Vick's father, Michael Boddie, was not a positive influence on him growing up. Boddie admitted to The Washington Post that he was a cocaine user and had been high and drunk around young Vick. He says he often prepared the family garage so Vick could have pit bull fights there. Boddie's account is disputed by a family friend, who says Vick's mother would not have allowed that. Either way, at some point in Vick's youth, his father became estranged from the family. This breakdown of Vick's paternal relationship is a pattern that's all too common among black men of his generation. Too many are left to define manhood on their own, so they gravitate toward the most charismatic and inspiring men in their world. Sometimes those men are gritty local sports coaches who teach them the value of hard work, but sometimes they're ghetto celebrities who are unsavory role models with bad habits.
Ultimately, there is no separating Vick from his circumstances: his race, parents, economics and opportunities. Alter any of those elements and everything about him and how the world sees him would be unrecognizable.

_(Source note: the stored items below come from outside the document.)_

Lemma two_cycle_cyclic : cyclic Heaps.two_cycle (CPair 0).
Proof.
  intros k. destruct (two_cycle_chain k (CPair 0)) as [H|H]; [by left|..]; by eexists.
Qed.

End HeapFacts.

Lemma C3_write_terminates_witness :
  ∃ s, (∀ fuel, (Shape.enough_fuel Heaps.two_cycle 1 <= fuel)%nat →
          Printer.write_Cell fuel Heaps.two_cycle (CPair 0) = Ret s)
       ∧ (Shape.cyclic Heaps.two_cycle (CPair 0) → Shape.ends_with_dots s).
Proof.
  apply (C3_write_terminates Heaps.two_cycle 1 0).
  exact HeapFacts.two_cycle_depth.
Defined.

(** ** The reader and the top environment *)

Module ReaderFacts.
Import Parser Rooting.

Section Frame.
Context {ops : NumberOps}.
Variable sy : Symbols.

Abbreviation rooted := (Rooting.rooted sy).
Abbreviation frame := (Rooting.frame sy).
Abbreviation framed := (Rooting.framed sy).

Lemma frame_refl st : frame st st.
Proof. split; auto. Qed.

Lemma frame_trans st1 st2 st3 : frame st1 st2 → frame st2 st3 → frame st1 st3.
Proof.
  intros [H1 H1'] [H2 H2']. split.
  - intros sym Hs. by rewrite H2, H1.
  - destruct H2' as [H2'|H2']; [|by right].
    destruct H1' as [H1'|[q Hq]]; [left; congruence|].
    right. exists q. unfold env in *. congruence.
Qed.

Lemma frame_same_world st st' : world st' = world st → frame st st'.
Proof. intros H. unfold frame, env. rewrite H. split; auto. Qed.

So let's look at him a different way. Let's see him as someone in the third act of the epic movie that is his life, leading a team that many expect to see in the Super Bowl. Bob Marley's "Redemption Song" is playing underneath because the humbled protagonist has finally overcome his personal demons and has begun living up to his athletic promise. And to those who believe we should judge a man by how he responds when dealing with the worst life has to offer -- with how he climbs after he hits rock bottom -- Michael Vick has become heroic.